▸ Task description: Make an exact copy of every entry, from the first line to the last.

▸ Data for the task:

──────────────────────────────

(** X7. With its persistent buffers in place, [recv_activations] on the
    payloads of a tuple that fits them stores in the inputs slot of
    [buffer_id], and nowhere else, one tensor per payload: the values of
    the payload, the size, dtype, device and requires_grad of the buffer,
    and no [.grad]. *)
Theorem recv_activations_delivers (self : PipelineCommunication)
    (bufs : pipe_buffers (list tensor)) (buffer_id : nat)
    (buf outs : list tensor) (rest : channel) :
  activation_recv_buf self = Some buf ->
  Forall2 fits buf outs ->
  (buffer_id < length (inputs bufs))%nat ->
  exists self' bufs',
    recv_activations self bufs buffer_id ((Payload <$> outs) ++ rest) =
      Ok (self', bufs', rest) /\
    inputs bufs' = <[buffer_id := Some (zip_with delivered buf outs)]>
                     (inputs bufs) /\
    labels bufs' = labels bufs /\ outputs bufs' = outputs bufs /\
    Forall2 (fun r o => t_data r = t_data o /\ t_size r = t_size o /\
                        t_dtype r = t_dtype o /\ t_grad r = None)
            (zip_with delivered buf outs) outs /\
    Forall2 (fun r b => t_requires_grad r = t_requires_grad b /\
                        t_device r = t_device b)
            (zip_with delivered buf outs) buf.
Proof.
  intros Hbuf Hfits Hid. unfold recv_activations. rewrite Hbuf. cbn [bind].
  rewrite recv_activations_loop_payloads by done. cbn [bind].
  unfold setitem. rewrite decide_True by done. cbn [bind].
  eexists _, _. split; [reflexivity|]. cbn [inputs labels outputs].
  rewrite zip_with_delivered. split; [done|]. split; [done|]. split; [done|].
  split.
  - clear -Hfits.
    induction Hfits as [|b o buf outs [Hs Hd] _ IH]; simpl; [constructor|].
    constructor; [by repeat split|done].
  - clear -Hfits.
    induction Hfits as [|b o buf outs _ _ IH]; simpl; [constructor|].
    constructor; [by repeat split|done].
Qed.

(** *** Gradients, further *)

Lemma send_gradients_loop_inv (ins : list tensor) (sent : list message) :
  send_gradients_loop ins = Ok sent -> Forall grad_consistent ins.
Proof.
  revert sent; induction ins as [|t ins IH]; intros sent Hs; [constructor|].
  simpl in Hs. constructor.
  - unfold grad_consistent.
    destruct (t_requires_grad t), (t_grad t) as [g|]; simpl in *;
      try done; by eexists.
  - destruct (t_requires_grad t), (t_grad t) as [g|]; simpl in Hs; try done.
    + destruct (send_gradients_loop ins) as [s|] eqn:Hl; [|done].
      by eapply IH.
    + by eapply IH.
Qed.

(** X8. [send_gradients] returns exactly when its inputs slot holds a tuple
    whose tensors each have a [.grad] if and only if they require one; it
    then frees that slot and leaves every other slot as it was. *)
Theorem send_gradients_returns_iff (bufs : pipe_buffers (list tensor))
    (buffer_id : nat) :
  ((exists r, send_gradients bufs buffer_id = Ok r) <->
   (exists ins, inputs bufs !! buffer_id = Some (Some ins) /\
                Forall grad_consistent ins)) /\
  (forall bufs' sent,
     send_gradients bufs buffer_id = Ok (bufs', sent) ->
     inputs bufs' = <[buffer_id := None]> (inputs bufs) /\
     labels bufs' = labels bufs /\ outputs bufs' = outputs bufs).
Proof.
  unfold send_gradients, getitem, setitem.
  destruct (inputs bufs !! buffer_id) as [[ins|]|] eqn:Hslot; cbn [bind].
  - pose proof (lookup_lt_Some _ _ _ Hslot) as Hlt.
    rewrite decide_True by done.
    destruct (send_gradients_loop ins) as [sent|e] eqn:Hloop; cbn [bind].
    + split; [|by intros bufs' sent' [= <- <-]].
      split; [intros _|by eexists].
      exists ins. split; [done|]. by eapply send_gradients_loop_inv.
    + split; [|done]. split; [by intros [r Hr]|].
      intros (ins' & [= <-] & Hc).
      by rewrite send_gradients_loop_ok in Hloop.
  - split; [|done]. split; [by intros [r Hr]|]. by intros (ins & Hi & _).
  - split; [|done]. split; [by intros [r Hr]|]. by intros (ins & Hi & _).
Qed.

Lemma recv_gradients_loop_payloads (buf gs : list tensor) (rest : channel) :
  Forall2 fits buf gs ->
  recv_gradients_loop buf ((Payload <$> gs) ++ rest) =
  Ok (zip_with received_into buf gs, rest).
Proof.
  induction 1 as [|b g buf gs [Hs Hd] _ IH]; [done|].
  cbn [fmap list_fmap app recv_gradients_loop].
  rewrite _recv_into_ok by done. cbn [bind]. by rewrite IH.
Qed.

(** X9. [recv_gradients] allocates its buffers once: with [grad_recv_buf]
    in place it reads one payload per buffer into those buffers, whatever
    the requires_grad flags of the tuple now in the outputs slot. *)
Theorem recv_gradients_reuses_buffers (self : PipelineCommunication)
    (bufs : pipe_buffers (list tensor)) (buffer_id : nat)
    (outs gbuf gs : list tensor) (rest : channel) :
  outputs bufs !! buffer_id = Some (Some outs) ->
  grad_recv_buf self = Some gbuf ->
  Forall2 fits gbuf gs ->
  exists self',
    recv_gradients self bufs buffer_id ((Payload <$> gs) ++ rest) =
      Ok (self', rest) /\
    grad_recv_buf self' = Some (zip_with received_into gbuf gs) /\
    length (zip_with received_into gbuf gs) = length gbuf /\
    activation_recv_buf self' = activation_recv_buf self /\
    sent_activation_meta self' = sent_activation_meta self.
Proof.
  intros Hslot Hg Hfits. unfold recv_gradients, getitem.
  rewrite Hslot, Hg. cbn [bind].
  rewrite recv_gradients_loop_payloads by done. cbn [bind].
  eexists. split; [reflexivity|]. split; [done|]. split; [|done].
  rewrite length_zip_with. apply Forall2_length in Hfits. lia.
Qed.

──────────────────────────────

▸ Answer space:
(** X7. With its persistent buffers in place, [recv_activations] on the
    payloads of a tuple that fits them stores in the inputs slot of
    [buffer_id], and nowhere else, one tensor per payload: the values of
    the payload, the size, dtype, device and requires_grad of the buffer,
    and no [.grad]. *)
Theorem recv_activations_delivers (self : PipelineCommunication)
    (bufs : pipe_buffers (list tensor)) (buffer_id : nat)
    (buf outs : list tensor) (rest : channel) :
  activation_recv_buf self = Some buf ->
  Forall2 fits buf outs ->
  (buffer_id < length (inputs bufs))%nat ->
  exists self' bufs',
    recv_activations self bufs buffer_id ((Payload <$> outs) ++ rest) =
      Ok (self', bufs', rest) /\
    inputs bufs' = <[buffer_id := Some (zip_with delivered buf outs)]>
                     (inputs bufs) /\
    labels bufs' = labels bufs /\ outputs bufs' = outputs bufs /\
    Forall2 (fun r o => t_data r = t_data o /\ t_size r = t_size o /\
                        t_dtype r = t_dtype o /\ t_grad r = None)
            (zip_with delivered buf outs) outs /\
    Forall2 (fun r b => t_requires_grad r = t_requires_grad b /\
                        t_device r = t_device b)
            (zip_with delivered buf outs) buf.
Proof.
  intros Hbuf Hfits Hid. unfold recv_activations. rewrite Hbuf. cbn [bind].
  rewrite recv_activations_loop_payloads by done. cbn [bind].
  unfold setitem. rewrite decide_True by done. cbn [bind].
  eexists _, _. split; [reflexivity|]. cbn [inputs labels outputs].
  rewrite zip_with_delivered. split; [done|]. split; [done|]. split; [done|].
  split.
  - clear -Hfits.
    induction Hfits as [|b o buf outs [Hs Hd] _ IH]; simpl; [constructor|].
    constructor; [by repeat split|done].
  - clear -Hfits.
    induction Hfits as [|b o buf outs _ _ IH]; simpl; [constructor|].
    constructor; [by repeat split|done].
Qed.

(** *** Gradients, further *)

Lemma send_gradients_loop_inv (ins : list tensor) (sent : list message) :
  send_gradients_loop ins = Ok sent -> Forall grad_consistent ins.
Proof.
  revert sent; induction ins as [|t ins IH]; intros sent Hs; [constructor|].
  simpl in Hs. constructor.
  - unfold grad_consistent.
    destruct (t_requires_grad t), (t_grad t) as [g|]; simpl in *;
      try done; by eexists.
  - destruct (t_requires_grad t), (t_grad t) as [g|]; simpl in Hs; try done.
    + destruct (send_gradients_loop ins) as [s|] eqn:Hl; [|done].
      by eapply IH.
    + by eapply IH.
Qed.

(** X8. [send_gradients] returns exactly when its inputs slot holds a tuple
    whose tensors each have a [.grad] if and only if they require one; it
    then frees that slot and leaves every other slot as it was. *)
Theorem send_gradients_returns_iff (bufs : pipe_buffers (list tensor))
    (buffer_id : nat) :
  ((exists r, send_gradients bufs buffer_id = Ok r) <->
   (exists ins, inputs bufs !! buffer_id = Some (Some ins) /\
                Forall grad_consistent ins)) /\
  (forall bufs' sent,
     send_gradients bufs buffer_id = Ok (bufs', sent) ->
     inputs bufs' = <[buffer_id := None]> (inputs bufs) /\
     labels bufs' = labels bufs /\ outputs bufs' = outputs bufs).
Proof.
  unfold send_gradients, getitem, setitem.
  destruct (inputs bufs !! buffer_id) as [[ins|]|] eqn:Hslot; cbn [bind].
  - pose proof (lookup_lt_Some _ _ _ Hslot) as Hlt.
    rewrite decide_True by done.
    destruct (send_gradients_loop ins) as [sent|e] eqn:Hloop; cbn [bind].
    + split; [|by intros bufs' sent' [= <- <-]].
      split; [intros _|by eexists].
      exists ins. split; [done|]. by eapply send_gradients_loop_inv.
    + split; [|done]. split; [by intros [r Hr]|].
      intros (ins' & [= <-] & Hc).
      by rewrite send_gradients_loop_ok in Hloop.
  - split; [|done]. split; [by intros [r Hr]|]. by intros (ins & Hi & _).
  - split; [|done]. split; [by intros [r Hr]|]. by intros (ins & Hi & _).
Qed.

Lemma recv_gradients_loop_payloads (buf gs : list tensor) (rest : channel) :
  Forall2 fits buf gs ->
  recv_gradients_loop buf ((Payload <$> gs) ++ rest) =
  Ok (zip_with received_into buf gs, rest).
Proof.
  induction 1 as [|b g buf gs [Hs Hd] _ IH]; [done|].
  cbn [fmap list_fmap app recv_gradients_loop].
  rewrite _recv_into_ok by done. cbn [bind]. by rewrite IH.
Qed.

(** X9. [recv_gradients] allocates its buffers once: with [grad_recv_buf]
    in place it reads one payload per buffer into those buffers, whatever
    the requires_grad flags of the tuple now in the outputs slot. *)
Theorem recv_gradients_reuses_buffers (self : PipelineCommunication)
    (bufs : pipe_buffers (list tensor)) (buffer_id : nat)
    (outs gbuf gs : list tensor) (rest : channel) :
  outputs bufs !! buffer_id = Some (Some outs) ->
  grad_recv_buf self = Some gbuf ->
  Forall2 fits gbuf gs ->
  exists self',
    recv_gradients self bufs buffer_id ((Payload <$> gs) ++ rest) =
      Ok (self', rest) /\
    grad_recv_buf self' = Some (zip_with received_into gbuf gs) /\
    length (zip_with received_into gbuf gs) = length gbuf /\
    activation_recv_buf self' = activation_recv_buf self /\
    sent_activation_meta self' = sent_activation_meta self.
Proof.
  intros Hslot Hg Hfits. unfold recv_gradients, getitem.
  rewrite Hslot, Hg. cbn [bind].
  rewrite recv_gradients_loop_payloads by done. cbn [bind].
  eexists. split; [reflexivity|]. split; [done|]. split; [|done].
  rewrite length_zip_with. apply Forall2_length in Hfits. lia.
Qed.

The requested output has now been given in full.